--- SOURCE INFORMATION Enclosed Below ---

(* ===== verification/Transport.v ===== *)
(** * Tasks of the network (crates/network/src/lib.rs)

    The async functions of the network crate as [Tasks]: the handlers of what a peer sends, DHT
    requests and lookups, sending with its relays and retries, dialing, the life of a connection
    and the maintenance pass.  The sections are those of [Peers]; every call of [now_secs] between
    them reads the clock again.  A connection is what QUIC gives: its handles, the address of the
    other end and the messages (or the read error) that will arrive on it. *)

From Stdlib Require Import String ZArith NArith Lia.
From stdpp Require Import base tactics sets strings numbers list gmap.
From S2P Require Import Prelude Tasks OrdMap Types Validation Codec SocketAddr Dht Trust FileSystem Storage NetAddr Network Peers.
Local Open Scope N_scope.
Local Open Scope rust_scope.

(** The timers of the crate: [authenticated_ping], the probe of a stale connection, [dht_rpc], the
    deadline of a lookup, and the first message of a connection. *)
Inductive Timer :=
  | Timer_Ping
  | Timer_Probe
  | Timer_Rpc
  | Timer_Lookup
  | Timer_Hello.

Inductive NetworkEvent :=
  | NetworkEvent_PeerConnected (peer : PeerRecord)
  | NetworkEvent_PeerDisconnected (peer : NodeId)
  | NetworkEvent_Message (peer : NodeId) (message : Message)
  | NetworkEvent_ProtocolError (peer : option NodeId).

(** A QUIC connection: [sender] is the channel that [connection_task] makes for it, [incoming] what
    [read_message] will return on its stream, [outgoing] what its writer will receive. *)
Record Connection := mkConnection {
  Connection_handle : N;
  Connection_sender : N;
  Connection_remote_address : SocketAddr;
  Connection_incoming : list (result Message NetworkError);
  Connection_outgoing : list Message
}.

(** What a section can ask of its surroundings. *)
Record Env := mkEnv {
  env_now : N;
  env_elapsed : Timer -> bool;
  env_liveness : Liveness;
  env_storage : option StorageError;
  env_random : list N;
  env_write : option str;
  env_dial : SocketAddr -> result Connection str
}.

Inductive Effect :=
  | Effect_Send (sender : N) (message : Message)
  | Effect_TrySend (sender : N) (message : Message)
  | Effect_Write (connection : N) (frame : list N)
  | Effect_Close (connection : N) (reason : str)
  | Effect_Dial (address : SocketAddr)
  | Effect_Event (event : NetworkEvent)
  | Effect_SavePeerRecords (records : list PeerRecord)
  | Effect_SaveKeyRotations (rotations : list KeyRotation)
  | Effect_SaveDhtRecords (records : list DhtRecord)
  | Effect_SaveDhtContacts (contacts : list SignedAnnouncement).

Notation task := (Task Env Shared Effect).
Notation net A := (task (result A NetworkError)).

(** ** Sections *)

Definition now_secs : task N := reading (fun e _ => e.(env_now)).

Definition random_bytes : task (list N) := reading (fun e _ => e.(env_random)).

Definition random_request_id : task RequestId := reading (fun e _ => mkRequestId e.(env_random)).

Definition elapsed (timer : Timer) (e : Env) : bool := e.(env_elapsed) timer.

--- End of Enclosed SOURCE INFORMATION ---
--- SOURCE INFORMATION Enclosed Below ---

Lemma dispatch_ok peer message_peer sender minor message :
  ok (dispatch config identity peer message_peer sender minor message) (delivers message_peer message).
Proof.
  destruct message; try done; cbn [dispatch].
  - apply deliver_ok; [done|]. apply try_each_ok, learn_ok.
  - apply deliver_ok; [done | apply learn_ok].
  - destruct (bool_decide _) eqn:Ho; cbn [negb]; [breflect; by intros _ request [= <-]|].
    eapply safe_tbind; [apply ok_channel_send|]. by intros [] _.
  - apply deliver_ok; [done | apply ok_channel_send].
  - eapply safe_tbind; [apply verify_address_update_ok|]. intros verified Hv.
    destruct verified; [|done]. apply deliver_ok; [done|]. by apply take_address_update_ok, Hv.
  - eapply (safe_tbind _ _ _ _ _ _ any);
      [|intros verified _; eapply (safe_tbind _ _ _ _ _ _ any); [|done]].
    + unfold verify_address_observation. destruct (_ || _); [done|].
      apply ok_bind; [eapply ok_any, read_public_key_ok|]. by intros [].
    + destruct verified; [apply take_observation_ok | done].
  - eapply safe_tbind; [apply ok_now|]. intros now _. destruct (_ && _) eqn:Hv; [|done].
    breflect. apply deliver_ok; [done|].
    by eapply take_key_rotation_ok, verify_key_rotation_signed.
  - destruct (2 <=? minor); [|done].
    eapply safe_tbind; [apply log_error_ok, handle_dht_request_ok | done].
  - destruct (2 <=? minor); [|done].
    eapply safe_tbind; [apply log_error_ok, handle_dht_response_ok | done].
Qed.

--- End of Enclosed SOURCE INFORMATION ---

- _WHAT YOU WILL DO_: What you return should be exactly the lines above, starting at the one with "Connection_sender : N;" and ending at the one with "Definition elapsed (timer", and nothing else.

- _ANSWER TO THE PROBLEM_:
  Connection_sender : N;
  Connection_remote_address : SocketAddr;
  Connection_incoming : list (result Message NetworkError);
  Connection_outgoing : list Message
}.

(** What a section can ask of its surroundings. *)
Record Env := mkEnv {
  env_now : N;
  env_elapsed : Timer -> bool;
  env_liveness : Liveness;
  env_storage : option StorageError;
  env_random : list N;
  env_write : option str;
  env_dial : SocketAddr -> result Connection str
}.

Inductive Effect :=
  | Effect_Send (sender : N) (message : Message)
  | Effect_TrySend (sender : N) (message : Message)
  | Effect_Write (connection : N) (frame : list N)
  | Effect_Close (connection : N) (reason : str)
  | Effect_Dial (address : SocketAddr)
  | Effect_Event (event : NetworkEvent)
  | Effect_SavePeerRecords (records : list PeerRecord)
  | Effect_SaveKeyRotations (rotations : list KeyRotation)
  | Effect_SaveDhtRecords (records : list DhtRecord)
  | Effect_SaveDhtContacts (contacts : list SignedAnnouncement).

Notation task := (Task Env Shared Effect).
Notation net A := (task (result A NetworkError)).

(** ** Sections *)

Definition now_secs : task N := reading (fun e _ => e.(env_now)).

Definition random_bytes : task (list N) := reading (fun e _ => e.(env_random)).

Definition random_request_id : task RequestId := reading (fun e _ => mkRequestId e.(env_random)).

Definition elapsed (timer : Timer) (e : Env) : bool := e.(env_elapsed) timer.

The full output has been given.